Eleven-year-old Abbey shuffled down the stairs. “Mom, I don’t feel like going to school. Can I please stay home today?” she begged.
“Why? You usually want to get there early.” With worry in her voice, her mom said, “Let me take your temperature.”
As much as she loved school, Abbey had never hoped for fever so much in all her life.
Looking at the thermometer, Abbey’s mom said, “No fever, and your skin color looks normal. If you get sick, Mrs. Kemp, the nurse, will call me.”
Tears poured down Abbey’s face. Mrs. Kemp was kind, but you had to have proof, such as fever or vomiting, before she would call your parents.
“Why are you crying?” asked her mom.
“Today is class picture day, and I’ll be the only bald kid in the picture,” Abbey sobbed.
“You can wear your purple hat. It’s your favorite,” said her mom.
“Then I’ll be the only one wearing a hat. Everyone will see it, and I’ll feel stupid.”
Walking to the car, Abbey’s mom said, “You’re a strong girl. You’ve overcome a lot of obstacles in life. Even if you don’t have hair right now, you’re still the kind, caring person you’ve always been. That’s what others will remember.”
When they got to school, Abbey mom hugged her as she handed her the hat. “You decide,” her mom said with a smile.
As she entered the classroom, Abbey noticed some of the kids whispering and looking at her—even her best friend, Corina. Abbey was so tired of people staring at her. She crammed the hat down in her backpack and sat down.

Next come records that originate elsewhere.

(** * pymrt.visualizer.plot3d: the frame controller of [animate_sensor_with_gm]

    A shallow embedding of the non-rendering logic of
    [src/pymrt/visualizer/plot3d.py]: the closure [Controller] with its two
    button handlers and [update_frame], the first frame built by [main_view],
    and the argument check of [animate_sensor_with_gm].

    - numpy's float64 is Rocq's primitive binary64 ([PrimFloat.float]); [==]
      is IEEE equality ([PrimFloat.eqb]), [+] is [PrimFloat.add].
    - [np.log] is an external routine: the development is parametric in it
      ([np_log]); closed examples instantiate it with [log_binary64].
    - a Python exception is a value of [exn]; a method that mutates [self]
      and may raise is a function [Controller -> result unit * Controller]:
      the object keeps whatever was written before the exception.
    - a handler is the method call itself: the [mayavi2.standalone]
      decorator and the dispatch of button events by traits are outside.
    - calls into mayavi (figures, contours, text, axes) are not modelled,
      except for what the handlers write into the scene: the scalars of the
      contour, the colour vector of the sensor points, and the number of
      [mlab.draw()] calls. *)

From Stdlib Require Import ZArith Floats Lia.
From stdpp Require Import base list strings.
(** * Minesweeper knowledge base: a shallow embedding of [minesweeper.py]

    The development follows the three classes of the source file:
    [Minesweeper] (only [nearby_mines], the oracle that produces truthful
    counts), [Sentence] and [MinesweeperAI].

    Modelling conventions.
    - A cell is a pair of Python integers, hence [Z * Z]; counts are Python
      integers, hence [Z] (they can and do become negative).
    - A Python [set] of cells is a [gset (Z * Z)].  Python does not fix the
      order in which a set is iterated; every [for x in some_set] of the
      source goes through the parameter [set_iter] of the call, about which
      the theorems assume only that it enumerates each element exactly
      once.  The order is a parameter of each call: the calls of a run need
      not iterate equal sets alike (see [reachable]).
    - [self.knowledge] is a Python list that [mark_mine] and [mark_safe]
      mutate while iterating over it.  The list iterator is modelled as in
      CPython: a position [i] into the current list, advanced by one after
      each visit, the loop ending when [i] is past the end of the list as it
      is at that moment.  The loop is run with fuel; [None] means that the
      fuel ran out before the iterator was exhausted.
    - [print] calls are dropped. *)

From stdpp Require Import base numbers option list sets gmap.

Local Open Scope Z_scope.

Abbreviation cell := (Z * Z)%type.

(** ** Python list indexing *)

(** The position that the Python index [i] denotes in a list of length
    [n]: negative indices count from the end; [None] is [IndexError]. *)
Definition py_index (n : nat) (i : Z) : option nat :=
  if decide (0 ≤ i < Z.of_nat n) then Some (Z.to_nat i)
  else if decide (- Z.of_nat n ≤ i < 0) then Some (Z.to_nat (Z.of_nat n + i))
  else None.

(** [l[i]] *)
Definition py_getitem {A} (l : list A) (i : Z) : option A :=
  k ← py_index (length l) i; l !! k.

(** [l[i] = x] *)
Definition py_setitem {A} (l : list A) (i : Z) (x : A) : option (list A) :=
  k ← py_index (length l) i; Some (<[k := x]> l).

(** ** class Minesweeper *)

Module Minesweeper.

(** The cells visited by
    [for i in range(cell[0] - 1, cell[0] + 2):
       for j in range(cell[1] - 1, cell[1] + 2):], in that order. *)
Definition window (c : cell) : list cell :=
  i ← [c.1 - 1; c.1; c.1 + 1];
  j ← [c.2 - 1; c.2; c.2 + 1];
  [(i, j)].

(** [0 <= i < self.height and 0 <= j < self.width] *)
Definition in_bounds (height width : Z) (c : cell) : bool :=
  bool_decide (0 ≤ c.1 < height) && bool_decide (0 ≤ c.2 < width).

(** [nearby_mines]; [board] is the set of cells [(i, j)] with
    [self.board[i][j]] true. *)
Definition nearby_mines (height width : Z) (board : gset cell) (c : cell) : Z :=
  foldl (λ count n,
           if decide (n = c) then count
           else if in_bounds height width n
                then (if decide (n ∈ board) then count + 1 else count)
                else count)
        0 (window c).

(** The game object. [board] is the list of rows, [board[i][j]] telling
    whether [(i, j)] holds a mine. *)
Record t : Type := mk {
  height : Z;
  width : Z;
  mines : gset cell;
  board : list (list bool);
  mines_found : gset cell
}.

(** The field built by the first two loops of [__init__]: [height] rows of
    [width] times [False] ([range(n)] is empty for [n <= 0]). *)
Definition empty_board (height width : Z) : list (list bool) :=
  replicate (Z.to_nat height) (replicate (Z.to_nat width) false).

(** The loop [while len(self.mines) != mines] of [__init__]. The pairs
    [(i, j)] that the two [random.randrange] calls return, one pair per
    iteration, are the input [draws]. [None]: the draws are used up with the
    loop still running, or an index is out of range. *)
Fixpoint place (draws : list cell) (wanted : Z) (ms : gset cell)
    (bd : list (list bool)) : option (gset cell * list (list bool)) :=
  if decide (Z.of_nat (size ms) = wanted) then Some (ms, bd)
  else
    match draws with
    | [] => None
    | (i, j) :: draws' =>
        row ← py_getitem bd i;
        b ← py_getitem row j;
        if b : bool then place draws' wanted ms bd
        else
          row' ← py_setitem row j true;
          bd' ← py_setitem bd i row';
          place draws' wanted ({[(i, j)]} ∪ ms) bd'
    end.

(** [__init__(height, width, mines)], given the random draws. *)
Definition init (height width wanted : Z) (draws : list cell) : option t :=
  '(ms, bd) ← place draws wanted ∅ (empty_board height width);
  Some (mk height width ms bd ∅).

(** [is_mine]: [self.board[i][j]], with Python's indexing. *)
Definition is_mine (g : t) (c : cell) : option bool :=
  row ← py_getitem (board g) c.1; py_getitem row c.2.

(** [nearby_mines] as the source computes it, from [self.board]. A
    neighbour inside the bounds whose board entry cannot be read makes the
    call fail ([None], [IndexError]). *)
Definition nearby_mines_board (g : t) (c : cell) : option Z :=
  foldl (λ acc n,
           count ← acc;
           if decide (n = c) then Some count
           else if in_bounds (height g) (width g) n
                then b ← is_mine g n;
                     Some (if b : bool then count + 1 else count)
                else Some count)
        (Some 0) (window c).

(** [won] *)
Definition won (g : t) : bool := bool_decide (mines_found g = mines g).

End Minesweeper.

(** ** class Sentence *)

Module Sentence.

Record t : Type := mk { cells : gset cell; count : Z }.

(** [__eq__] *)
Definition eq (a b : t) : bool :=
  bool_decide (cells a = cells b) && bool_decide (count a = count b).

(** [len(self.cells)] as a Python integer *)
Definition len (s : t) : Z := Z.of_nat (size (cells s)).

Definition known_mines (s : t) : gset cell :=
  if decide (len s = count s) then cells s else ∅.

Definition known_safes (s : t) : gset cell :=
  if decide (count s = 0) then cells s else ∅.

Definition mark_mine (s : t) (c : cell) : t :=
  if decide (c ∈ cells s) then mk (cells s ∖ {[c]}) (count s - 1) else s.

Definition mark_safe (s : t) (c : cell) : t :=
  if decide (c ∈ cells s) then mk (cells s ∖ {[c]}) (count s) else s.

End Sentence.

(** ** class MinesweeperAI *)

Module MinesweeperAI.

Record t : Type := mk {
  height : Z;
  width : Z;
  moves_made : gset cell;
  mines : gset cell;
  safes : gset cell;
  knowledge : list Sentence.t
}.

(** [__init__] *)
Definition init (height width : Z) : t := mk height width ∅ ∅ ∅ [].

(** [list.remove(x)]: drops the first element that compares equal to [x].
    (Python raises [ValueError] when there is none; the only caller passes
    an element of the list, see [visit_remove_present].) *)
Fixpoint list_remove (x : Sentence.t) (l : list Sentence.t) : list Sentence.t :=
  match l with
  | [] => []
  | y :: l' => if Sentence.eq y x then l' else y :: list_remove x l'
  end.

(** One visit of the loop
    [for sentence in self.knowledge:
       sentence.<mark>(cell)
       if len(sentence.cells) == 0: self.knowledge.remove(sentence)]
    with the iterator at position [i]: [None] when the iterator is
    exhausted, otherwise the list after the visit.  [upd] is the in-place
    update of the visited sentence. *)
Definition visit (upd : Sentence.t → Sentence.t) (i : nat)
    (kn : list Sentence.t) : option (list Sentence.t) :=
  s ← kn !! i;
  let s' := upd s in
  let kn' := <[i := s']> kn in
  Some (if decide (Sentence.len s' = 0) then list_remove s' kn' else kn').

(** The loop itself, from iterator position [i]. [Some] is normal exit
    (iterator exhausted), [None] is out of fuel. *)
Fixpoint for_sentence (fuel : nat) (upd : Sentence.t → Sentence.t) (i : nat)
    (kn : list Sentence.t) : option (list Sentence.t) :=
  match visit upd i kn with
  | None => Some kn
  | Some kn' =>
      match fuel with
      | O => None
      | S fuel' => for_sentence fuel' upd (S i) kn'
      end
  end.

Definition set_knowledge (st : t) (kn : list Sentence.t) : t :=
  mk (height st) (width st) (moves_made st) (mines st) (safes st) kn.

(** [mark_mine]: the loop gets as much fuel as the list is long on entry. *)
Definition mark_mine (st : t) (c : cell) : option t :=
  let st := mk (height st) (width st) (moves_made st) ({[c]} ∪ mines st)
               (safes st) (knowledge st) in
  kn ← for_sentence (length (knowledge st)) (λ s, Sentence.mark_mine s c) 0
                    (knowledge st);
  Some (set_knowledge st kn).

Definition mark_safe (st : t) (c : cell) : option t :=
  let st := mk (height st) (width st) (moves_made st) (mines st)
               ({[c]} ∪ safes st) (knowledge st) in
  kn ← for_sentence (length (knowledge st)) (λ s, Sentence.mark_safe s c) 0
                    (knowledge st);
  Some (set_knowledge st kn).

(** [for c in cs: self.<mark>(c)] *)
Fixpoint for_cells (mark : t → cell → option t) (st : t) (cs : list cell)
    : option t :=
  match cs with
  | [] => Some st
  | c :: cs' => st' ← mark st c; for_cells mark st' cs'
  end.

(** Body of the neighbour loop of [add_knowledge] (lines 215-230) for one
    [(i, j)]; the accumulator is [(neighbor_cells, count)]. *)
Definition scan_neighbor (st : t) (c : cell) (acc : gset cell * Z) (n : cell)
    : gset cell * Z :=
  if decide (n = c) then acc
  else if Minesweeper.in_bounds (height st) (width st) n then
    if decide (n ∈ safes st) then acc
    else if decide (n ∈ mines st) then (acc.1, acc.2 - 1)
    else ({[n]} ∪ acc.1, acc.2)
  else acc.

Definition scan_neighbors (st : t) (c : cell) (count : Z) : gset cell * Z :=
  foldl (scan_neighbor st c) (∅, count) (Minesweeper.window c).

(** Lines 245-247: the union of [known_mines()] and of [known_safes()] over
    the stored sentences. *)
Definition discover (kn : list Sentence.t) : gset cell * gset cell :=
  foldl (λ acc s, (acc.1 ∪ Sentence.known_mines s,
                   acc.2 ∪ Sentence.known_safes s)) (∅, ∅) kn.

(** The three accumulators of step 5. *)
Record inferred : Type := mk_inferred {
  new_knowledge : list Sentence.t;
  cells_to_mark_as_safe : list cell;
  cells_to_mark_as_mines : list cell
}.

Section Ops.

(** The order in which Python iterates a set. *)
Variable set_iter : gset cell → list cell.

(** Body of the inner loop of step 5 (lines 261-278). *)
Definition infer_pair (acc : inferred) (sentenceA sentenceB : Sentence.t)
    : inferred :=
  if Sentence.eq sentenceA sentenceB then acc
  else if decide (Sentence.cells sentenceA ⊆ Sentence.cells sentenceB) then
    let new_sentence :=
      Sentence.mk (Sentence.cells sentenceB ∖ Sentence.cells sentenceA)
                  (Sentence.count sentenceB - Sentence.count sentenceA) in
    if decide (Sentence.count new_sentence = 0) then
      mk_inferred (new_knowledge acc)
        (cells_to_mark_as_safe acc ++ set_iter (Sentence.cells new_sentence))
        (cells_to_mark_as_mines acc)
    else if decide (Sentence.count new_sentence = Sentence.len new_sentence) then
      mk_inferred (new_knowledge acc) (cells_to_mark_as_safe acc)
        (cells_to_mark_as_mines acc ++ set_iter (Sentence.cells new_sentence))
    else
      mk_inferred (new_knowledge acc ++ [new_sentence])
        (cells_to_mark_as_safe acc) (cells_to_mark_as_mines acc)
  else acc.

Later, Mrs. Briley asked everyone to get ready for pictures. As Abbey walked to the restroom, she tried to decide whether to be the only one wearing a hat or the only bald kid in the picture. She didn’t like either choice.
Feeling sad and alone, Abbey headed to the nurse’s office instead of back to class. “I’ll tell her I’m about to throw up. She’ll let me lie down, and I’ll have to miss the picture,” Abbey thought.
But the closer she got to the nurse’s door, the more she thought how sad her mom would be that she wasn’t in the class picture.
“I’ll do it for Mom,” she decided. “She’s been there for me through chemotherapy sessions. She always makes things better when I’m feeling down.”
Walking into the classroom, Abbey’s face lit up like the brightest star in the night. Everyone had on hats! Even the boys!
Corina dashed over to Abbey’s side and gave her a hug. “You always look so cool in your hats, I asked Mrs. Briley if we could all wear hats with you for our class picture,” Corina said.
Abbey squeezed her friend and admired her blue hat with yellow lightning bolts. “Awesome hat,” she said.
When Abbey’s mom picked her up from school, she said, “I hope you smiled as much for your picture as you are right now.”
“Oh trust me. I did!” Abbey said, beaming.